I had expected that the trial that I was called for jury duty would be civil, or perhaps a drug misdemeanor - If the 'Burgh was bigger and newer, my county would be called the exurbs, and we don't get much noise out here. Sure, there'd been some grisly stuff hitting the fan a few years ago, but that was done and gone, I'd thought. I hadn't paid too much attention. Then I got there, and I was asked to take part in the jury in trial of Ricky Smyrnes for the torture and murder of Jennifer Daugherty. The state was seeking the death penalty.
Continued past the Kossack Flower...
As they read us our pretrial questionnaire, and filled it in, the ghost of what I had heard in the media bubbled up, and I started to piece things together. With two co-conspirators already having been found or pled guilty, both of them testifying against the kid, plus the likely, I realized that as I filled in the zillion questions and listened to the judge that the defense didn't have a lot of hope, and most of it was pinned on finding Ricky mentally incapable, and escaping the death penalty that way. This was a reasonable hope; the six defendants and their victim were all involved in various mental health programs across the county.
It was at about this time, also, that I re-recognized the address of the crime scene. I had grown up next door to the house where it had happened. I had gone to school in the building next to the parking lot where they dumped the corpse. This wasn't something you hear in the news, not anymore. It was home. I had known this intellectually, before, but it hadn't really sunk in, not down to the core of me. It really struck, then, the concreteness of both her death, and the death sentence the state was asking the 70+ of us in the courtroom to give them.

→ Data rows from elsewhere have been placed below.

(* ===== verification/TCert.v ===== *)
(** * Transaction certificates (src/lib/tcert/tcert.go, api.go)

    The TCert manager: [GetBatch] and the extensions it puts in each
    certificate.  HMAC, the curve of the enrollment key, certificate creation,
    the random source, the clock and the order in which a map is ranged over
    are parameters. *)

From S2P Require Import Prelude GoStrings GoFmt GoJson CopError Base64 Pem Registry Token Util TCertUtil.

Definition TCertEncTCertIndex : list Z := [1; 2; 3; 4; 5; 6; 7]%Z.
Definition TCertEncEnrollmentID : list Z := [1; 2; 3; 4; 5; 6; 8]%Z.
Definition TCertAttributesHeaders : list Z := [1; 2; 3; 4; 5; 6; 9]%Z.
Definition Padding : bytes := replicate 16 xff.

(** [GetBatchRequest], [TCert] and [GetBatchResponse] of api.go. *)
Record GetBatchRequest := mkGetBatchRequest {
  Count : Z;
  Attrs : list Attribute;
  EncryptAttrs : bool;
  ValidityPeriod : Z;        (* nanoseconds *)
  PreKey : bytes             (* the bytes of the string *)
}.

Record TCert := mkTCert { tc_Cert : bytes; tc_Keys : gmap string bytes }.

Record GetBatchResponse := mkGetBatchResponse {
  gb_ID : Z;
  gb_TS : Z;
  gb_Key : bytes;
  gb_TCerts : list TCert
}.

(** [Mgr]. *)
Record Mgr := mkMgr {
  CAKey : PrivateKey;
  CACert : Certificate;
  mgr_ValidityPeriod : Z;
  MaxAllowedBatchSize : Z
}.

Definition hour : Z := 3600 * 1000000000.

Definition NewMgr (caKey : PrivateKey) (caCert : Certificate) : Mgr :=
  mkMgr caKey caCert (hour * 24 * 365) 1000.

Definition LoadMgr (loadKey : string -> outcome PrivateKey) (loadCert : string -> outcome Certificate)
    (caKeyFile caCertFile : string) : outcome Mgr :=
  caKey ← loadKey caKeyFile;
  caCert ← loadCert caCertFile;
  Ok (NewMgr caKey caCert).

At that moment, I knew I couldn't do it, and marked as such on my questionnaire. I sat there during my lunch break, turning what I'd been told, and what I remembered, and most of all, despite the fact that I would never be the one to hold the needle, that I was essentially being asked to kill a man in cold blood, over and over in my mind. Here, even one juror saying no is enough, the responsibility is not diluted. I just couldn't do it. In due course, I was tossed from the juror pool for refusal to kill Ricky Smyrnes. I was in on the first day, and it took them most of the month to assemble the jury.

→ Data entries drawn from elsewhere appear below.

(* ===== verification/Commands.v ===== *)
(** * The commands (src/cli/cop.go, src/cli/client, src/cli/server/init.go)

    The client's commands [enroll], [reenroll], [register] and [revoke], the
    server's [init], and the choice of a command from the program's
    arguments, which CFSSL's [cli.Start] (file CommandLine) then runs.  The
    world, the network, the files and the key generator are those of file
    Client. *)

From S2P Require Import Prelude GoStrings GoFmt GoJson CopError Base64 Http Registry GoUrl GoUnmarshal Token Util Config CommandLine DbUtil Client.

(** [idp.RegistrationRequest] as it is read from a file: only null can be
    decoded into the interface [Registrar]. *)
Definition zero_RegistrationRequest : RegistrationRequest := mkRegistrationRequest "" "" "" [] None.

Definition dec_RegistrationRequest : decoder RegistrationRequest :=
  dec_struct
    [("id", dec_str (fun s r => mkRegistrationRequest s (rg_Type r) (rg_Group r) (rg_Attributes r) (rg_Registrar r)));
     ("type", dec_str (fun s r => mkRegistrationRequest (rg_Name r) s (rg_Group r) (rg_Attributes r) (rg_Registrar r)));
     ("group", dec_str (fun s r => mkRegistrationRequest (rg_Name r) (rg_Type r) s (rg_Attributes r) (rg_Registrar r)));
     ("attrs", dec_slice (mkAttribute "" "") dec_attribute
        (fun l r => mkRegistrationRequest (rg_Name r) (rg_Type r) (rg_Group r) l (rg_Registrar r)));
     ("registrar", fun v r => (r, match v with JNull => true | _ => false end))].

(** [strings.Replace(s, old, new, -1)] for a non-empty [old]; [skip] counts the
    characters of the current match still to be dropped. *)
Fixpoint replace_from (skip : nat) (s old new : string) : string :=
  match s with
  | EmptyString => ""
  | String c s' =>
      match skip with
      | S k => replace_from k s' old new
      | O => if HasPrefix s old then new +:+ replace_from (String.length old - 1) s' old new
             else String c (replace_from 0 s' old new)
      end
  end.

Definition ReplaceAll (s old new : string) : string := replace_from 0 s old new.

Example ReplaceAll_usage : ReplaceAll "cfssl sign -- cfsslcfssl" "cfssl" "cop cfssl" = "cop cfssl sign -- cop cfsslcop cfssl".
Proof. reflexivity. Qed.

(** ** The texts of the commands *)

(** Lines of text, each ended by a newline. *)
Definition text_of (lines : list string) : string :=
  foldr (fun l t => l +:+ String (Ascii.ascii_of_nat 10) t) "" lines.

Definition registerUsageText : string := text_of
  ["cop client register -- Register an ID with COP server and return an enrollment secret";
   "";
   "Usage of client register command:";
   "    Register a client with COP server:";
   "        cop client register REGISTER-REQUEST-FILE COP-SERVER-ADDR";
   "";
   "Arguments:";
   "        RRJSON:             File contains registration info";
   "        COP-SERVER-ADDR:    COP server address";
   "Flags:"].

Definition register_flags : list string := [].

Definition enrollUsageText : string := text_of
  ["cop client enroll -- Enroll with COP server";
   "";
   "Usage of client enroll command:";
   "    Enroll a client and get an ecert:";
   "        cop client enroll ID SECRET COP-SERVER-ADDR";
   "";
   "Arguments:";
   "        ID:               Enrollment ID";
   "        SECRET:           Enrollment secret returned by register";
   "        COP-SERVER-ADDR:  COP server address";
   "	     CSRJSON:          Certificate Signing Request JSON information (Optional)";
   "";
   "Flags:"].

Definition enrollFlags : list string := [].

Definition reenrollUsageText : string := text_of
  ["cop client reenroll -- Reenroll with COP server";
   "";
   "Usage of client enroll command:";
   "   cop client reenroll COP-SERVER-ADDR";
   "";
   "Arguments:";
   "        COP-SERVER-ADDR:  COP server address";
   "		  CSRJSON:          Certificate Signing Request JSON information (Optional)";
   "";
   "Flags:"].

Definition reenrollFlags : list string := [].

Definition revokeUsageTxt : string := text_of
  ["cop client revoke -- revokes one or more certificates";
   "";
   "Usage:";
   "";
   "Revoke certificate(s):";
   "	   cop client revoke COP_SERVER_URL [ENROLLMENT_ID]";
   "";
   "Arguments:";
   "     COP_SERVER_URL:     The URL of the COP server";
   "     ENROLLMENT_ID:      Optional enrollment ID";
   "";
   "Flags:"].

Definition revokeFlags : list string := ["aki"; "serial"; "reason"].

Definition initUsageText : string := text_of
  ["cop server init CSRJSON -- generates a new private key and self-signed certificate";
   "Usage:";
   "        cop server init CSRJSON";
   "Arguments:";
   "        CSRJSON:    JSON file containing the request, use '-' for reading JSON from stdin";
   "Flags:"].

Definition initFlags : list string := ["remote"; "u"].

(** The usage of the program. *)
Definition usage_text : string :=
  let q := String quote "" in text_of
  ["cop client       - client-related commands";
   "cop server       - server related commands";
   "cop cfssl        - all cfssl commands";
   "";
   ("For help, type " +:+ q +:+ "cop client" +:+ q +:+ ", " +:+ q +:+ "cop server" +:+ q +:+ ", or " +:+ q +:+ "cop cfssl" +:+ q +:+ ".")].

Section Commands.
Context {W : Type} (C : Crypto).
Context (getenv : string -> string) (hostname : string).
Context (ioutil_ReadFile : string -> comp W bytes) (ioutil_WriteFile : string -> bytes -> Z -> comp W unit).
Context (LoadX509KeyPair : string -> string -> comp W (string * string)) (AppendCertsFromPEM : bytes -> bool).
Context (Do : option tls_Config -> Request -> comp W (Response * option error)).
Context (ParseRequest : CertificateRequest -> comp W (bytes * bytes)).
Context (DecodePrefix : string -> bytes) (Printf : string -> comp W unit).

(** [NewClient(url)] of cli/client/util.go: the URL goes into the JSON text as
    it is. *)
Definition cmd_NewClient (url : string) : comp W Client :=
  let q := String quote "" in
  NewClient getenv ("{" +:+ q +:+ "serverURL" +:+ q +:+ ":" +:+ q +:+ url +:+ q +:+ "}").

(** The optional last argument: a file with the certificate request's data. *)
Definition csr_argument (args : list string) : comp W (option CSRInfo) :=
  match args with
  | [] => mret None
  | path :: _ => info ← LoadCSRInfo ioutil_ReadFile path; mret (Some info)
  end.

Definition enrollMain (args : list string) : comp W unit :=
  '(id, args) ← PopFirstArgument args;
  '(secret, args) ← PopFirstArgument args;
  '(copServer, args) ← PopFirstArgument args;
  client ← cmd_NewClient copServer;
  csr ← csr_argument args;
  ID ← Enroll hostname ioutil_ReadFile LoadX509KeyPair AppendCertsFromPEM Do ParseRequest DecodePrefix client
         (mkEnrollmentRequest id secret "" "" "" csr);
  map_err (fun err => Errorf "failed to store enrollment information: %s" [FStr (Error err)])
    (Store getenv ioutil_WriteFile ID).

Definition reenrollMain (args : list string) : comp W unit :=
  '(copServer, args) ← PopFirstArgument args;
  client ← cmd_NewClient copServer;
  id ← map_err (fun err => Errorf "Client is not yet enrolled: %s" [FStr (Error err)])
         (LoadMyIdentity C getenv ioutil_ReadFile client);
  csr ← csr_argument args;
  newID ← map_err (fun err => Errorf "failed to store enrollment information: %s" [FStr (Error err)])
            (Reenroll C hostname ioutil_ReadFile LoadX509KeyPair AppendCertsFromPEM Do ParseRequest DecodePrefix
               client (mkReenrollmentRequest (Some id) "" "" "" csr));
  Store getenv ioutil_WriteFile newID.

(** [registerMain]: the file is read before the second argument; an error in
    decoding the secret is made and dropped. *)
Definition registerMain (args : list string) : comp W unit :=
  '(regFile, args) ← PopFirstArgument args;
  buf ← ReadFile ioutil_ReadFile regFile;
  regReq ← decode dec_RegistrationRequest (string_of_bytes buf) zero_RegistrationRequest;
  '(copServer, _) ← PopFirstArgument args;
  client ← cmd_NewClient copServer;
  id ← LoadMyIdentity C getenv ioutil_ReadFile client;
  secret ← Client_Register C ioutil_ReadFile LoadX509KeyPair AppendCertsFromPEM Do client
             (mkRegistrationRequest (rg_Name regReq) (rg_Type regReq) (rg_Group regReq) (rg_Attributes regReq) (Some id));
  let secretBytes := default (DecodePrefix secret) (StdDecode secret) in
  Printf (Sprintf "One time password: %s" [FStr (string_of_bytes secretBytes)] +:+ String (Ascii.ascii_of_nat 10) "").

(** [revokeMain]: of the flags, [-reason] is not used. *)
Definition revokeMain (args : list string) (c : CliConfig) : comp W unit :=
  '(copServer, args) ← PopFirstArgument args;
  let enrollmentID := match args with [] => "" | a :: _ => a end in
  client ← cmd_NewClient copServer;
  id ← LoadMyIdentity C getenv ioutil_ReadFile client;
  if bool_decide (enrollmentID = "") && bool_decide (cli_Serial c = "")
  then fail (NewErr "Invalid usage; either ENROLLMENT_ID or both -serial and -aki are required")
  else Revoke C ioutil_ReadFile LoadX509KeyPair AppendCertsFromPEM Do id
         (mkRevocationRequest enrollmentID (cli_Serial c) (cli_AKI c) 0).

(** ** init.go *)

Context (ReadStdin : string -> comp W bytes) (GetDefault : comp W unit).
(** [csr.NewBasicKeyRequest] and the decoder of [csr.CertificateRequest];
    [initca.New]: the certificate and the key. *)
Context (dec_CertificateRequest : decoder CertificateRequest) (NewBasicKeyRequest : BasicKeyRequest).
Context (initca_New : CertificateRequest -> comp W (bytes * bytes)).
Context (os_Stat : string -> comp W stat_result) (MkdirAll : string -> comp W unit).

(** [errors.New(err.Error())]. *)
Definition replain {A} (m : comp W A) : comp W A := map_err (fun err => NewErr (Error err)) m.

(** [initMain]: both files are written with mode 0755, and a failure to write
    one ends the process. *)
Definition initMain (args : list string) : comp W unit :=
  '(csrFile, _) ← replain (PopFirstArgument args);
  csrFileBytes ← replain (ReadStdin csrFile);
  req ← replain (decode dec_CertificateRequest (string_of_bytes csrFileBytes)
                   (mkCertificateRequest "" [] [] (Some NewBasicKeyRequest) None ""));
  _ ← replain GetDefault;
  '(cert, key) ← replain (initca_New req);
  COPHome ← replain (CreateHome getenv os_Stat MkdirAll);
  certerr ← attempt (ioutil_WriteFile (COPHome +:+ "/server-cert.pem") cert 493);
  match certerr with
  | inl _ => lift (Exit "Error writing server-cert.pem to $COPHome directory")
  | inr _ =>
      keyerr ← attempt (ioutil_WriteFile (COPHome +:+ "/server-key.pem") key 493);
      match keyerr with
      | inl _ => lift (Exit "Error writing server-key.pem to $COPHome directory")
      | inr _ => mret tt
      end
  end.

(** ** The commands *)

Context {Policy : Type}.
#[local] Notation Cmd := (Command W Policy).

Definition RegisterCommand : Cmd := mkCommand registerUsageText register_flags (fun args _ _ => registerMain args).
Definition EnrollCommand : Cmd := mkCommand enrollUsageText enrollFlags (fun args _ _ => enrollMain args).
Definition ReenrollCommand : Cmd := mkCommand reenrollUsageText reenrollFlags (fun args _ _ => reenrollMain args).
Definition RevokeCommand : Cmd := mkCommand revokeUsageTxt revokeFlags (fun args c _ => revokeMain args c).
Definition InitServerCommand : Cmd := mkCommand initUsageText initFlags (fun args _ _ => initMain args).

Definition client_commands : list (string * Cmd) :=
  [("register", RegisterCommand); ("enroll", EnrollCommand); ("reenroll", ReenrollCommand); ("revoke", RevokeCommand)].
End Commands.

(** The server's commands; [StartCommand] is in file Start. *)
Definition server_commands {W Policy} (InitServerCommand StartCommand : Command W Policy)
    : list (string * Command W Policy) := [("init", InitServerCommand); ("start", StartCommand)].

(** ** cop.go *)

Definition cfssl_names : list string :=
  ["bundle"; "certinfo"; "sign"; "serve"; "version"; "genkey"; "gencert"; "gencrl"; "ocspdump"; "ocsprefresh";
   "ocspsign"; "ocspserve"; "selfsign"; "scan"; "info"; "print-defaults"; "revoke"].

Section cop.
Context {W Policy : Type} (E : CommandEnv W Policy) (Printf : string -> comp W unit).
#[local] Notation Cmd := (Command W Policy).
(** CFSSL's own commands, and the tables of the packages client and server. *)
Context (cfssl_Command : string -> Cmd) (client_cmds server_cmds : list (string * Cmd)).

(** [cfsslCommand]. *)
Definition cfsslCommand (args : list string) : comp W unit :=
  cli_Start E (map (fun n => let cmd := cfssl_Command n in
                       (n, mkCommand (ReplaceAll (UsageText cmd) "cfssl" "cop cfssl") (Flags cmd) (Main cmd)))
           cfssl_names) args.

(** [fmt.Println(usage)]. *)
Definition print_usage : comp W unit := Printf (usage_text +:+ String (Ascii.ascii_of_nat 10) "").

(** The exit status of a command. *)
Definition exit_status (m : comp W unit) : comp W Z :=
  r ← attempt m; mret (match r with inl _ => 1 | inr _ => 0 end)%Z.

(** [COPMain]: the exit status. *)
Definition COPMain (args : list string) : comp W Z :=
  match args with
  | _ :: ((cmd :: _) as args') =>
      if bool_decide (cmd = "client") then exit_status (cli_Start E client_cmds args')
      else if bool_decide (cmd = "server") then exit_status (cli_Start E server_cmds args')
      else if bool_decide (cmd = "cfssl") then exit_status (cfsslCommand args')
      else _ ← print_usage; mret 1%Z
  | _ => _ ← print_usage; mret 1%Z
  end.

Definition main (os_Args : list string) : comp W unit :=
  status ← COPMain os_Args; lift (Exit ("exit status " +:+ Itoa status)).

Lemma COPMain_client args w : COPMain ("cop" :: "client" :: args) w = exit_status (cli_Start E client_cmds ("client" :: args)) w.
Proof. done. Qed.

Lemma COPMain_server args w : COPMain ("cop" :: "server" :: args) w = exit_status (cli_Start E server_cmds ("server" :: args)) w.
Proof. done. Qed.

(** Only what the command does in the present state matters. *)
Lemma attempt_bind_ext {A B} (m m' : comp W A) (k : error + A -> comp W B) w :
  m w = m' w -> (attempt m ≫= k) w = (attempt m' ≫= k) w.
Proof. intros H. unfold attempt, mbind, comp_bind. by rewrite H. Qed.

As I understand it, the state had the evidence - There was little doubt to be had that Smyrnes was there and an active participant. Just a matter of degrees, and who was instigating. And the jury decided that he was important enough, and sane enough, and intelligent enough to die.

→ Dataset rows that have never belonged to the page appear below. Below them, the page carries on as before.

Definition toy_enroll (secret : string) : EnrollmentRequest :=
  mkEnrollmentRequest "admin" secret "" "" "" None.

Definition toy_Enroll (req : EnrollmentRequest) : comp (Srv (list string)) Identity :=
  Enroll "host" (read_file (fun _ => None)) (load_pair (fun _ _ => None)) (fun _ => true) toy_net
    (fun q => mret ([x43], [x4b])) (fun _ => []) toy_client req.


Lemma returned_secret_refused_witness :
  exists secret s1 e, toy_registered = (Ok secret, s1)
    /\ toy_Enroll (mkEnrollmentRequest "bob" secret "" "" "" None) s1 = (Err e, s1).
Proof.
  destruct toy_registered as [o s1] eqn:E.
  assert (exists secret, o = Ok secret) as [secret ->].
  { apply (f_equal fst) in E. vm_compute in E. rewrite <- E. by eexists. }
  exists secret, s1. unfold toy_registered, toy_net, toy_client, toy_listen in E.
  destruct (returned_secret_refused toy_deriv (fun k => bytes_of_string (Join k "/")) toy_crypto newConfig sqlite3 12
    (fun _ _ => (false, true)) "" toy_sign_dec toy_issue toy_batch (fun _ => JNull) (fun _ => None) (fun _ _ => None)
    (fun _ => true) "localhost" "8888" 8888 "/home/cop" eq_refl eq_refl eq_refl (fun q => ([x43], [x4b])) "host"
    (fun _ => []) "admin" [x09] [x01] (toy_cert (RSAKey 7)) toy_registration
    (mkEnrollmentRequest "bob" secret "" "" "" None) toy_state secret s1 eq_refl eq_refl ltac:(discriminate)
    ltac:(exists 7%Z; split; reflexivity) ltac:(intros b; eexists; reflexivity) toy_current toy_state_inv ltac:(vm_compute; lia)
    ltac:(discriminate) ltac:(discriminate) eq_refl eq_refl E eq_refl eq_refl) as [_ [e He]].
  exists e. split; [reflexivity|exact He].
Defined.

And now, I wonder, how much that weighs on them, each of them knowing that they sent a man to die, a man who's very ability to tell right from wrong was a matter of open debate. Some, I imagine, will be able to toss it aside. But for some of them, I expect, it's going to weigh on them, sit on their consciences that they, alone, had the power to stop a man from being sent to his death, and chose not to.
In 2012, we had 3,170 people on death row. It took over 38,000 people to sentence them to death. Every one of them has that weight on their shoulders - 38,000 people who have to deal with the fact that they participated in taking a life. Is that really worth the revenge of the death penalty?